Cleanup Graph.__init__ and DiGraph.__init__

Reported by: vdelecroix Owned by:
Priority: major Milestone: sage-6.5
Component: graph theory Keywords:
Cc: ncohen Merged in:
Authors: Vincent Delecroix Reviewers: David Coudert, Travis Scrimshaw, Nathann Cohen
Report Upstream: N/A Work issues:
Branch: 0e8d1c4 (Commits) Commit: 0e8d1c42c6fc12f59a25359059f1a5025ece20c3
Dependencies: #17384 Stopgaps:

Description

While reading #17384, I thought that a global cleanup of Graph.__init__ and DiGraph.__init__ would be good. We implement:

1)

- data = dict([u, list(data[u])] for u in data)
+ data = {u: list(v) for u,v in data.iteritems()}

2) call to uniq is bad since it calls a useless sorted: each appearance of {{{len(uniq(X))}}} is replaced with {{{len(set(X))}}}.

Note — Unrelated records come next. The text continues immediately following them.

(* ===== verification/Malloc.v ===== *)
(** * The block allocator

    threads/malloc.c on top of any page allocator with the interface [PageAlloc].  The
    arena headers are a map from page addresses to [arena]s: a page without an entry does
    not carry the magic number.  The free list of a descriptor is the list of the
    addresses of its blocks; the links the free blocks hold are this list.  The contents
    of the blocks are the memory of the page frames.  The invariant accounts for every
    block of every arena, and the theorems give [malloc], [calloc], [realloc] and [free]
    the meaning their callers rely on. *)

From S2P Require Import Prelude Vaddr Str Palloc.
Local Open Scope c_scope.

Definition ARENA_MAGIC : Z := 2589232877.

(** [sizeof (struct arena)]: three words. *)
Definition ARENA_SIZE : Z := 12.

Record desc := Desc { desc_block_size : Z; blocks_per_arena : Z; free_list : list Z }.

(** [adesc] is the index of the owning descriptor, nothing for a big block. *)
Record arena := Arena { magic : Z; adesc : option nat; free_cnt : Z }.

Section malloc.
Context {P : Type} `{PA : PageAlloc P}.

Record heap := Heap { descs : list desc; arenas : gmap Z arena; frames_of : P }.

(** ** Access to the state *)

Definition pages_op {A} (c : M P A) : M heap A := λ h,
  let* r := c h.(frames_of) in
  Ok (r.1, Heap h.(descs) h.(arenas) r.2).

Definition ram_op {A} (c : M mem A) : M heap A := λ h,
  let* r := c (pa_ram h.(frames_of)) in
  Ok (r.1, Heap h.(descs) h.(arenas) (pa_set_ram r.2 h.(frames_of))).

Definition get_desc (d : nat) : M heap desc := λ h,
  match h.(descs) !! d with Some x => Ok (x, h) | None => Err Fault end.

Definition set_free (d : nat) (f : list Z → list Z) : M heap unit := λ h,
  match h.(descs) !! d with
  | Some x =>
      Ok (tt, Heap (<[d := Desc x.(desc_block_size) x.(blocks_per_arena) (f x.(free_list))]> h.(descs))
                h.(arenas) h.(frames_of))
  | None => Err Fault
  end.

(** [ASSERT (a->magic == ARENA_MAGIC)], and the header that passes it. *)
Definition get_arena (a : Z) : M heap arena := λ h,
  match h.(arenas) !! a with
  | Some ar => if ar.(magic) =? ARENA_MAGIC then Ok (ar, h) else Err AssertFail
  | None => Err AssertFail
  end.

Definition set_arena (a : Z) (ar : arena) : M heap unit := λ h,
  Ok (tt, Heap h.(descs) (<[a := ar]> h.(arenas)) h.(frames_of)).

(** Giving the pages back fills them with 0xcc, so the header is gone. *)
Definition free_pages (a n : Z) : M heap unit :=
  pages_op (pa_free a n) ;;
  λ h, Ok (tt, Heap h.(descs) (delete a h.(arenas)) h.(frames_of)).

(** ** Operations *)

(** The descriptors are appended: [desc_cnt] is their number. *)
Definition malloc_init : M heap unit :=
  iter 11 (λ block_size,
    if block_size <? PGSIZE / 2 then
      h <- get ;;
      let h' := Heap (h.(descs) ++ [Desc block_size ((PGSIZE - ARENA_SIZE) `div` block_size) []])
                  h.(arenas) h.(frames_of) in
      assert (zlen h'.(descs) <=? 10) ;;
      put h' ;;
      ret (inl (u32 (block_size * 2)))
    else ret (inr tt)) 16.

Definition block_to_arena (b : Z) : M heap Z :=
  let a := pg_round_down b in
  assert (negb (a =? NULL)) ;;
  ar <- get_arena a ;;
  match ar.(adesc) with
  | Some d =>
      x <- get_desc d ;;
      assert (u32 (pg_ofs b - ARENA_SIZE) `mod` x.(desc_block_size) =? 0) ;;
      ret a
  | None =>
      assert (pg_ofs b =? ARENA_SIZE) ;;
      ret a
  end.

Definition arena_to_block (a idx : Z) : M heap Z :=
  assert (negb (a =? NULL)) ;;
  ar <- get_arena a ;;
  match ar.(adesc) with
  | Some d =>
      x <- get_desc d ;;
      assert (idx <? x.(blocks_per_arena)) ;;
      ret (u32 (a + ARENA_SIZE + u32 (idx * x.(desc_block_size))))
  | None => fail Fault
  end.

(** The first descriptor from index [i] on whose blocks have at least [size] bytes. *)
Fixpoint find_desc (ds : list desc) (size : Z) (i : nat) : option nat :=
  match ds with
  | [] => None
  | x :: ds => if size <=? x.(desc_block_size) then Some i else find_desc ds size (S i)
  end.

Definition list_push_back_free (d : nat) (b : Z) : M heap unit := set_free d (λ l, l ++ [b]).
Definition list_push_front_free (d : nat) (b : Z) : M heap unit := set_free d (λ l, b :: l).

Definition list_pop_front_free (d : nat) : M heap Z :=
  x <- get_desc d ;;
  match x.(free_list) with
  | b :: l => set_free d (λ _, l) ;; ret b
  | [] => fail AssertFail
  end.

Definition list_remove_free (d : nat) (b : Z) : M heap unit :=
  x <- get_desc d ;;
  if bool_decide (b ∈ x.(free_list)) then set_free d (filter (λ c, c ≠ b)) else fail Fault.

(** A new arena for descriptor [d]; false if there is no page for it. *)
Definition new_arena (d : nat) : M heap bool :=
  a <- pages_op (pa_get 1) ;;
  if a =? NULL then ret false else
  x <- get_desc d ;;
  set_arena a (Arena ARENA_MAGIC (Some d) x.(blocks_per_arena)) ;;
  for_upto x.(blocks_per_arena) (λ i, b <- arena_to_block a i ;; list_push_back_free d b) ;;
  ret true.

Definition malloc_big (size : Z) : M heap Z :=
  let page_cnt := DIV_ROUND_UP (u32 (size + ARENA_SIZE)) PGSIZE in
  a <- pages_op (pa_get page_cnt) ;;
  if a =? NULL then ret NULL else
  set_arena a (Arena ARENA_MAGIC None page_cnt) ;;
  ret (u32 (a + ARENA_SIZE)).

(** A block of descriptor [d] from its free list. *)
Definition take_block (d : nat) : M heap Z :=
  b <- list_pop_front_free d ;;
  a <- block_to_arena b ;;
  ar <- get_arena a ;;
  set_arena a (Arena ar.(magic) ar.(adesc) (u32 (ar.(free_cnt) - 1))) ;;
  ret b.

Definition malloc (size : Z) : M heap Z :=
  if size =? 0 then ret NULL else
  h <- get ;;
  match find_desc h.(descs) size 0 with
  | None => malloc_big size
  | Some d =>
      x <- get_desc d ;;
      ok <- (match x.(free_list) with [] => new_arena d | _ :: _ => ret true end) ;;
      if ok then take_block d else ret NULL
  end.

Definition calloc (a b : Z) : M heap Z :=
  let size := u32 (a * b) in
  if (size <? a) || (size <? b) then ret NULL else
  p <- malloc size ;;
  (if negb (p =? NULL) then ram_op (memset p 0 size) ;; ret tt else ret tt) ;;
  ret p.

Definition block_size (block : Z) : M heap Z :=
  a <- block_to_arena block ;;
  ar <- get_arena a ;;
  match ar.(adesc) with
  | Some d => x <- get_desc d ;; ret x.(desc_block_size)
  | None => ret (u32 (PGSIZE * ar.(free_cnt) - pg_ofs block))
  end.
Record core (σ : fs) (X : gmap Z inode_disk) : Prop := {
  co_sectors : Forall (λ b, length b = 512%nat) σ.(disk);
  co_size : zlen σ.(disk) ≤ 268435456;
  co_map : wf σ.(free_map);
  co_cnt : σ.(free_map).(bit_cnt) = zlen σ.(disk);
  co_inode : ∀ s x, X !! s = Some x →
    0 ≤ s < zlen σ.(disk) ∧ σ.(disk) !! Z.to_nat s = Some (encode_inode x) ∧ extent σ.(disk) x ∧
    x.(imagic) = INODE_MAGIC ∧ ¬ x.(start) ≤ s < x.(start) + data_sectors x.(length_);
  co_marked : ∀ s x j, X !! s = Some x → owns s x j → bit σ.(free_map) j = true;
  co_apart : ∀ s x s' x' j, X !! s = Some x → X !! s' = Some x' → owns s x j → owns s' x' j → s = s';
  co_len : ∀ s x, X !! s = Some x → x.(length_) ≤ 2147483136;
  co_open : ∀ i, i ∈ σ.(open_inodes) → is_Some (σ.(inodes) !! i);
  co_nodup : NoDup σ.(open_inodes);
  co_table : ∀ i ino, i ∈ σ.(open_inodes) → σ.(inodes) !! i = Some ino →
    X !! ino.(sector) = Some ino.(idata) ∧ 0 < ino.(open_cnt) < 2147483648 ∧ 0 ≤ ino.(deny_write_cnt);
  co_one : ∀ i ino j jno, i ∈ σ.(open_inodes) → j ∈ σ.(open_inodes) →
    σ.(inodes) !! i = Some ino → σ.(inodes) !! j = Some jno → ino.(sector) = jno.(sector) → i = j;
  co_ids : ∀ i ino, σ.(inodes) !! i = Some ino → 0 < i < σ.(next);
  co_next : 0 < σ.(next);
  co_dirs : ∀ d x, σ.(dirs) !! d = Some x → d < σ.(next);
  co_files : ∀ f x, σ.(files) !! f = Some x → f < σ.(next);
}.
(** The name is erased: the part of [dir_remove] between opening the inode and closing it. *)
Lemma erase_run σ d i ino name k :
  open_dir σ d i ino → entry_is (content σ.(disk) ino.(idata)) name k →
  let c := content σ.(disk) ino.(idata) in
  ∃ dk σ', inode_write_at i (take 19 (entry c k) ++ [0]) ENTRY_SIZE (s32 (20 * k)) σ = Ok (ENTRY_SIZE, σ') ∧
    disk_only σ dk σ' ∧ wrote σ.(disk) dk ino.(idata).(start) (data_sectors ino.(idata).(length_)) (20 * k) (take 19 (entry c k) ++ [0]) ∧
    dir_wf (content dk ino.(idata)) ∧ ∀ n s, has (content dk ino.(idata)) n s ↔ has c n s ∧ n ≠ name.
Proof.
  intros [Hd (y & Hdx & Hxi) Hi Hex Hdeny Hwf Hnext Hpl] Hk c.
  pose proof (ei_range _ _ _ Hk) as Hr. fold c in Hr. pose proof (entries_fit (σ := σ) Hex) as [Hfit _]. fold c in Hfit.
  pose proof (content_length σ.(disk) ino.(idata)) as Hcl. fold c in Hcl. pose proof (entry_length c k Hr) as Hel.
  assert (20 * k + 20 ≤ ino.(idata).(length_)) as Hin by lia.
  assert (ino.(idata).(length_) < 2147483648) by (destruct Hex; mlia). rewrite s32_small by mlia.
  set (e := take 19 (entry c k) ++ [0]). assert (length e = 20%nat) as He by (subst e; by rewrite length_app, length_take, Hel).
  destruct (inode_write_at_run (σ0 := σ) e Hi Hex Hnext ENTRY_SIZE (20 * k))
    as (m & dk & σ3 & Hr3 & Hd3 & Hw3 & _ & Hm); [lia|rewrite He; done|].
  specialize (Hm Hpl). rewrite Hdeny in Hm. cbn [Z.eqb] in Hm. unfold ENTRY_SIZE in *.
  replace m with 20 in * by lia. rewrite take_ge in Hw3 by (rewrite He; lia).
  assert (content dk ino.(idata) = splice c (Z.to_nat (20 * k)) e) as Hc'.
  { apply content_wrote; [done|lia| |done]. left. lia. }
  exists dk, σ3. rewrite Hc'. split_and!; [done..|apply (drop_entry c k name Hwf Hk)|apply (drop_entry c k name Hwf Hk)].
Qed.

(** What is left when the name is gone: the inode marked for removal while somebody has it
    open, nothing at all otherwise. *)
Definition removed_from (σ : fs) (X : gmap Z inode_disk) (s : Z) (x : inode_disk) (σ' : fs) (X' : gmap Z inode_disk) : Prop :=
  (∃ j jn, j ∈ σ.(open_inodes) ∧ σ.(inodes) !! j = Some jn ∧ jn.(sector) = s ∧ X' = X ∧
     touch (upd_inodes <[j := gone jn]> σ) σ' ∧ content σ'.(disk) x = content σ.(disk) x) ∨
  (∀ j jn, j ∈ σ.(open_inodes) → σ.(inodes) !! j = Some jn → jn.(sector) ≠ s) ∧ X' = delete s X ∧ touch σ σ' ∧
  ∀ b, 0 ≤ b → bit σ'.(free_map) b = true ↔ bit σ.(free_map) b = true ∧ ¬ owns s x b.

(** An entry that was made and dropped again leaves no trace. *)
Lemma drop_touch σ σ2 σ3 j a g n l :
  σ.(next) ≤ n → (plenty σ → false ∉ l) → σ.(inodes) !! j = None → j ∉ σ.(open_inodes) →
  touch (upd_inodes <[j := a]> (upd_open (cons j) (upd_heap n l σ))) σ2 →
  touch (drop_inode j (upd_inodes <[j := g]> σ2)) σ3 → touch σ σ3.
Proof.
  intros Hn Hl Hj Hjo (d2 & b2 & n2 & l2 & -> & Hd2 & Hb2 & Hn2 & Hp2) (d3 & b3 & n3 & l3 & -> & Hd3 & Hb3 & Hn3 & Hp3).
  exists d3, b3, n3, l3. split_and!.
  - apply fs_ext; try reflexivity.
    + change (filter (λ k, k ≠ j) (j :: σ.(open_inodes)) = σ.(open_inodes)). rewrite filter_cons_False by tauto.
      apply list_filter_all. by intros k Hk ->.
    + change (delete j (<[j := g]> (<[j := a]> σ.(inodes))) = σ.(inodes)). rewrite insert_insert_eq. by apply delete_insert_id.
  - exact (eq_trans Hd3 Hd2).
  - exact (eq_trans Hb3 Hb2).
  - exact (Z.le_trans _ _ _ Hn (Z.le_trans _ _ _ Hn2 Hn3)).
  - intros Hp. exact (Hp3 (Hp2 (Hl Hp))).
Qed.

Section remove_inode.
Context {σ : fs} {X : gmap Z inode_disk} {jno : inode} {s j : Z} {x : inode_disk} {σ1 σ2 : fs}.
Context (HC : core σ X) (Hx : X !! s = Some x) (Hfew : few_of s σ) (Hp : plenty σ) (HM : map_file σ jno)
  (Hs0 : s ≠ FREE_MAP_SECTOR) (Ho : opened s x σ j σ1) (Ht : touch σ1 σ2) (HC2 : core σ2 X) (Hsy : synced σ2 jno)
  (Em : σ2.(free_map) = σ.(free_map)).

(** [inode_remove] and [inode_close] of an inode just opened. *)
Lemma remove_inode_run :
  ∃ σ3 X', (inode_remove j ;; inode_close j) σ2 = Ok (tt, σ3) ∧ core σ3 X' ∧ synced σ3 jno ∧
    others_kept (delete s X) σ2 σ3 ∧ (content σ2.(disk) x = content σ.(disk) x → removed_from σ X s x σ3 X').
Proof.
  destruct (opened_facts _ _ _ _ _ X HC Hx Hfew Ho) as (HC1 & Hj0 & Hp1 & Ed & Em1 & Ef & Edi & Eff & Hnx & (jn & Hj & Hjs & Hjx) & Hjo).
  destruct (opened_ids _ _ _ _ _ _ HC Ho) as [Hjin _].
  assert (σ2.(inodes) !! j = Some jn ∧ j ∈ σ2.(open_inodes) ∧ plenty σ2) as (Hj2 & Hjo2 & Hp2).
  { destruct Ht as (? & ? & ? & ? & -> & _ & _ & _ & Hpl). split_and!; auto. }
  destruct (co_table _ _ HC2 _ _ Hjo2 Hj2) as (_ & Hcnt & Hdn).
  set (σ2' := upd_inodes <[j := gone jn]> σ2).
  assert (core σ2' X) as HC2' by (by apply (core_set _ _ _ jn)).
  assert (map_file σ2' jno) as HM2.
  { apply map_file_set; [|intros y Hy; congruence]. apply (touch_map_file _ _ _ Ht), (map_file_opened _ _ _ _ _ _ _ HC HM Hs0 Ho). }
  assert (σ2'.(inodes) !! j = Some (gone jn)) as Hj2' by (cbn; by rewrite lookup_insert_eq).
  rewrite (bind_Ok _ _ σ2 tt σ2') by (unfold inode_remove, bind, inode_at, set_inode, modify; by rewrite Hj2).
  destruct Ho as [jn0 Hjo0 Hj00 Hjs0|n l Hno Hn Hl]; cbn in Hj; rewrite lookup_insert_eq in Hj; injection Hj as <-.
  - destruct (co_table _ _ HC _ _ Hjo0 Hj00) as (_ & Hc0 & _). exists (upd_inodes <[j := gone jn0]> σ2), X.
    assert (upd_inodes <[j := less (gone (more jn0))]> σ2' = upd_inodes <[j := gone jn0]> σ2) as E.
    { unfold σ2', upd_inodes. cbn. f_equal. rewrite insert_insert_eq. do 2 f_equal. unfold less, gone, more. cbn. f_equal. lia. }
    rewrite <- E. split_and!.
    + apply (inode_close_again _ X); try done. cbn. lia.
    + apply core_less; try done. cbn. lia.
    + exact Hsy.
    + done.
    + intros Hk. left. exists j, jn0. split_and!; try done. rewrite E. destruct Ht as (dk & b & n & l & -> & Hdk & Hb & Hnl & Hpl).
      exists dk, b, n, l. split_and!; try done. unfold upd_inodes, upd_disk, upd_map, upd_heap. cbn. f_equal. apply insert_insert_eq.
  - destruct (inode_close_removed σ2' X jno j (gone (Inode s 1 false 0 x)) HC2' HM2 Hp2 Hjo2 Hj2' eq_refl eq_refl Hs0)
      as (σ3 & Hr3 & Ht3 & HC3 & HM3 & Hsy3 & Hk3 & Hb3). cbn in HC3, Hk3, Hb3.
    exists σ3, (delete s X). split_and!; try done. intros _. right. split_and!; try done; [|by rewrite <- Em].
    apply (drop_touch σ σ2 σ3 j (Inode s 1 false 0 x) (gone (Inode s 1 false 0 x)) n l); [lia|exact Hl| | |exact Ht|exact Ht3].
    + destruct (σ.(inodes) !! j) as [y|] eqn:E; [pose proof (co_ids _ _ HC _ _ E); lia|done].
    + intros Hk. destruct (co_open _ _ HC j Hk) as [y Hy]. pose proof (co_ids _ _ HC _ _ Hy). lia.
Qed.
End remove_inode.

Lemma removed_from_heap σ σ1 X s x σ' X' : heap_only σ σ1 → removed_from σ1 X s x σ' X' → removed_from σ X s x σ' X'.
Proof.
  intros Hh Hr. pose proof (heap_touch _ _ Hh) as Ht. destruct Hh as (n & l & -> & Hn & Hp).
  destruct Hr as [(j & jn & H1 & H2 & H3 & H4 & H5 & H6)|(H1 & H2 & H3 & H4)].
  - left. exists j, jn. split_and!; try done. eapply touch_trans; [|exact H5]. apply heap_touch. by exists n, l.
  - right. split_and!; try done. by eapply touch_trans.
Qed.
(* ===== verification/Vm.v ===== *)
(** * Virtual memory

    userprog/pagedir.c, vm/frame.c, vm/page.c and vm/swap.c over the page frames of
    threads/palloc.c.  Page directories and page tables are 32-bit words in the memory of
    the frames, as the processor walks them; the processor is its page directory base
    register and its translation lookaside buffer.  The frame table is the list of its
    entries; supplemental page table entries and swap slots are objects that several
    places point to.  The hash table of supplemental entries is the map from user pages
    that lib/kernel/hash.c implements for [page_hash] and [page_less].  The file system
    is the one of Filesys, whose block allocator serves this component too. *)

From S2P Require Import Prelude Vaddr Bytes Bitmap Str Palloc Filesys.
Local Open Scope c_scope.

(** ** State *)

Inductive fault_case := CASE_SWAP | CASE_FILESYS | CASE_ZERO.

(** [sp_case] is nothing until it is assigned. *)
Record sup_page_entry := SupPageEntry {
  sp_upage : Z;
  sp_kpage : Z;
  sp_valid : bool;
  sp_case : option fault_case;
  swap_address : Z;
  file_address : Z;
  file_pos : Z;
}.

Record frame_entry := FrameEntry { using_thread : Z; fe_pte : Z; fe_kpage : Z; fe_upage : Z }.

Record swap_entry := SwapEntry { is_used : bool; first_sec_no : Z }.
(** pagedir_create returns a null pointer only if the kernel pool has no
    free page.  Otherwise the new page is a directory of its own whose user half is empty
    and whose kernel half is that of the initial directory, and no other memory changes. *)
Theorem pagedir_create_ok σ B :
  space σ B σ.(con).(base_page_dir) ∅ →
  ∃ r σ' B', pagedir_create σ = Ok (r, σ') ∧
    (r = NULL ∧ crowded (pool_of false σ.(phys)) (B false) 1 ∧ allocator σ'.(phys) B ∧ σ'.(phys).(ram) = σ.(phys).(ram) ∨
     space σ' B' r ∅ ∧ B false !! r = None ∧ B' = set_live false (<[r := 1]> (B false)) B ∧
     (∀ i, 768 ≤ i < 1024 →
        word σ'.(phys).(ram) (r + 4 * i) = word σ.(phys).(ram) (σ.(con).(base_page_dir) + 4 * i)) ∧
     ∀ a, ¬ r ≤ a < r + 4096 → σ'.(phys).(ram) !! a = σ.(phys).(ram) !! a).
Proof.
  intros SP. set (base := σ.(con).(base_page_dir)) in *. pose proof (sp_paging _ _ _ _ SP) as PG.
  destruct (get_plain _ B (pg_alloc _ _ _ _ PG)) as (r & p & B' & Hr & Ha & Em & Hres). unfold pagedir_create.
  rewrite (bind_Ok _ _ _ _ _ (on_phys_run _ _ _ _ Hr)). set (σ1 := upd_phys (λ _, p) σ).
  rewrite (bind_Ok _ _ σ1 σ.(con) σ1) by done. fold base.
  destruct Hres as [(-> & -> & Hcr)|(Hr0 & Hap & EB)]; [exists NULL, σ1, B; split; [done|by left]|].
  rewrite (proj2 (Z.eqb_neq _ _) Hr0). cbn [negb].
  destruct (page_block p B' false r Ha) as (Hkr & Hmr & _); [rewrite EB; apply lookup_insert_eq|].
  destruct (pd_page PG) as ((_ & Hkb & _) & Hmb & _). pose proof (as_dir _ _ _ _ (pg_space _ _ _ _ PG)) as Hbase.
  assert (r + 4096 ≤ base ∨ base + 4096 ≤ r) as Hdis by (specialize (Hap base 1 Hbase); lia).
  rewrite <- Em in Hmb. assert (bytes_only p.(ram)) as Hbo by (rewrite Em; apply PG).
  assert (base ≠ NULL) as Hb0 by (unfold PHYS_BASE, LOADER_PHYS_BASE in Hkb; mlia).
  pose proof (memcpy_ok p.(ram) r base 4096 ltac:(lia) Hmb Hmr Hbo Hr0 Hb0 ltac:(lia)) as Hcp.
  set (m := moved p.(ram) r base 4096) in *. set (σ2 := upd_phys (λ _, set_ram m p) σ).
  assert (∀ a, m !! a = if (r <=? a) && (a <? r + 4096) then σ.(phys).(ram) !! (base + (a - r)) else σ.(phys).(ram) !! a) as Hm.
  { intros a. unfold m. rewrite moved_lookup by (done || lia). by rewrite Em. }
  assert (∀ k, 0 ≤ k < 1024 → word m (r + 4 * k) = word σ.(phys).(ram) (base + 4 * k)) as Hw.
  { intros k Hk. unfold word, at_. rewrite !Hm. repeat (zcase; try lia); cbn [andb].
    replace (base + (r + 4 * k - r)) with (base + 4 * k) by lia. replace (base + (r + 4 * k + 1 - r)) with (base + 4 * k + 1) by lia.
    replace (base + (r + 4 * k + 2 - r)) with (base + 4 * k + 2) by lia. by replace (base + (r + 4 * k + 3 - r)) with (base + 4 * k + 3) by lia. }
  exists r, σ2, B'. split.
  - rewrite (bind_Ok _ _ σ1 tt σ2); [done|].
    by rewrite (bind_Ok _ _ _ _ _ (on_phys_run _ σ1 _ _ (on_ram_ok _ p _ _ Hcp))).
  - right. split_and!; [|by apply (apart_fresh _ _ _ _ (pg_alloc _ _ _ _ PG))|done|..].
    + split; [split|].
      * by apply (allocator_store p B' r (block p.(ram) base 4096)).
      * split; [rewrite EB; apply lookup_insert_eq|done|done|]. intros i Hi. rewrite lookup_empty.
        change (word m (r + 4 * i) = 0). rewrite Hw by lia.
        rewrite (as_pde _ _ _ _ (pg_space _ _ _ _ PG)) by done. by rewrite lookup_empty.
      * apply (bytes_only_store p.(ram) r (block p.(ram) base 4096)); [done|]. by apply block_u8.
      * intros u Hu. unfold entry. rewrite lookup_empty. done.
    + intros i Hi. apply Hw; lia.
    + intros a Ha'. change (m !! a = σ.(phys).(ram) !! a). rewrite Hm. repeat (zcase; cbn [andb]; try done). lia.
Qed.
Lemma store_app m p bs cs : store (store m p bs) (p + zlen bs) cs = store m p (bs ++ cs).
Proof.
  apply map_eq. intros a. rewrite !store_lookup, length_app.
  destruct (Z.leb_spec (p + zlen bs) a), (Z.ltb_spec a (p + zlen bs + zlen cs)), (Z.leb_spec p a),
    (Z.ltb_spec a (p + zlen bs)), (Z.ltb_spec a (p + Z.of_nat (length bs + length cs)));
    cbn [andb]; try lia; try done.
  - rewrite lookup_app_r by lia. f_equal. lia.
  - rewrite lookup_app_l by lia. done.
Qed.

Lemma block_app m p n k : 0 ≤ n → 0 ≤ k → block m p (n + k) = block m p n ++ block m (p + n) k.
Proof. intros Hn Hk. unfold block. rewrite seqZ_app by lia. by rewrite fmap_app. Qed.

Lemma block_ext m m' p n : (∀ a, p ≤ a < p + n → m !! a = m' !! a) → block m p n = block m' p n.
Proof. intros H. apply list_fmap_ext. intros i a Ha%lookup_seqZ. by rewrite H by lia. Qed.

Lemma block_store m p bs : block (store m p bs) p (zlen bs) = bs.
Proof.
  apply list_eq. intros i. unfold block. rewrite list_lookup_fmap. destruct (decide (i < length bs)%nat) as [Hi|Hi].
  - rewrite lookup_seqZ_lt by lia. cbn. rewrite store_lookup. repeat (zcase; cbn [andb]; try lia).
    replace (Z.to_nat _) with i by lia. by destruct (lookup_lt_is_Some_2 bs i Hi) as [b ->].
  - rewrite lookup_seqZ_ge by lia. symmetry. apply lookup_ge_None. lia.
Qed.

Lemma crowded_place p p' b n : same_place p p' → crowded p' b n → crowded p b n.
Proof. intros [E1 E2] Hc j Hj1 Hj2. rewrite <- E1. apply Hc; [done|by rewrite E2]. Qed.

(** The contents of a page, sector by sector. *)
Definition sector (m : mem) (kpage i : Z) : list Z := block m (kpage + i * DISK_SECTOR_SIZE) DISK_SECTOR_SIZE.

(** ** Slots *)

Definition set_disk (d : list (list Z)) (σ : vm) : vm :=
  upd_swaps (λ w, Swap (Some d) w.(swap_table) w.(swap_entries) w.(swap_sema)) σ.

Definition is_sector (s : list Z) : Prop := zlen s = DISK_SECTOR_SIZE ∧ Forall is_u8 s.

(** Every slot of the table has eight sectors of the disk of its own. *)
Record swap_ok (w : swap) (d : list (list Z)) : Prop := {
  sw_disk : w.(swap_disk) = Some d;
  sw_size : zlen d < 268435456;
  sw_sector : Forall is_sector d;
  sw_slot : ∀ p, p ∈ w.(swap_table) →
    ∃ se, w.(swap_entries) !! p = Some se ∧ 0 ≤ se.(first_sec_no) ∧ se.(first_sec_no) + 8 ≤ zlen d;
  sw_apart : ∀ p q se se', p ∈ w.(swap_table) → q ∈ w.(swap_table) → p ≠ q →
    w.(swap_entries) !! p = Some se → w.(swap_entries) !! q = Some se' →
    se.(first_sec_no) + 8 ≤ se'.(first_sec_no) ∨ se'.(first_sec_no) + 8 ≤ se.(first_sec_no);
}.

(** The first free slot of the table. *)
Fixpoint free_slot (w : gmap Z swap_entry) (l : list Z) : option Z :=
  match l with
  | [] => None
  | p :: l => match w !! p with Some se => if se.(is_used) then free_slot w l else Some p | None => None end
  end.

Lemma find_slot_run σ l : (∀ p, p ∈ l → is_Some (σ.(swaps).(swap_entries) !! p)) →
  find_slot l σ = Ok (free_slot σ.(swaps).(swap_entries) l, σ).
Proof.
  induction l as [|p l IH]; intros Hl; [done|]. destruct (Hl p) as [se Hse]; [by left|]. cbn [find_slot free_slot].
  rewrite (bind_Ok _ _ σ se σ) by (unfold slot_at; by rewrite Hse). rewrite Hse. destruct se.(is_used); [|done].
  apply IH. intros q Hq. apply Hl. by right.
Qed.

Lemma free_slot_spec w l p : free_slot w l = Some p → p ∈ l ∧ ∃ se, w !! p = Some se ∧ se.(is_used) = false.
Proof.
  induction l as [|q l IH]; [done|]. cbn. destruct (w !! q) as [se|] eqn:E; [|done]. destruct se.(is_used) eqn:Eu.
  - intros H. destruct (IH H) as [H1 H2]. split; [by right|done].
  - intros [= <-]. split; [by left|by exists se].
Qed.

3) dict.iteritems is more readable and faster

sage: d = {randint(0,1000): [randint(0,1000) for _ in range(10)] for _ in range(100)}
sage: timeit("for i in d: j = d[i]", number=2000)
2000 loops, best of 3: 9.75 µs per loop
sage: timeit("for i,j in d.iteritems(): pass", number=2000)
2000 loops, best of 3: 7.3 µs per loop

4) avoid iterating through the elements of the adjacency matrix when possible

and more...

Change History (36)

comment:1 Changed 6 years ago by vdelecroix

  • Branch set to u/vdelecroix/17385
  • Status changed from new to needs_review

comment:2 Changed 6 years ago by git

  • Commit set to 3f8a98bc9caa9f64504cf2d85ce4ed39ea7ce12c

Branch pushed to git repo; I updated commit sha1. New commits:

c4bf5cftrac #17384: Slowness when calling Graph(a_dictionary)
3bea4e5trac #17385: replacement uniq -> set
3f8a98btrac #17385: various optimization

comment:3 Changed 6 years ago by dcoudert

  • Reviewers set to David Coudert
  • Status changed from needs_review to positive_review

I was not expecting bool is False to be faster than bool === False. Amazing.

sage: bool = True
sage: %timeit bool is False
10000000 loops, best of 3: 70.3 ns per loop
sage: %timeit bool == False
10000000 loops, best of 3: 88.7 ns per loop
sage:
sage: bool = False
sage: %timeit bool == False
10000000 loops, best of 3: 88.9 ns per loop
sage: %timeit bool is False
10000000 loops, best of 3: 70.2 ns per loop

For me the patch is OK (installation, test, doc), so I give positive review.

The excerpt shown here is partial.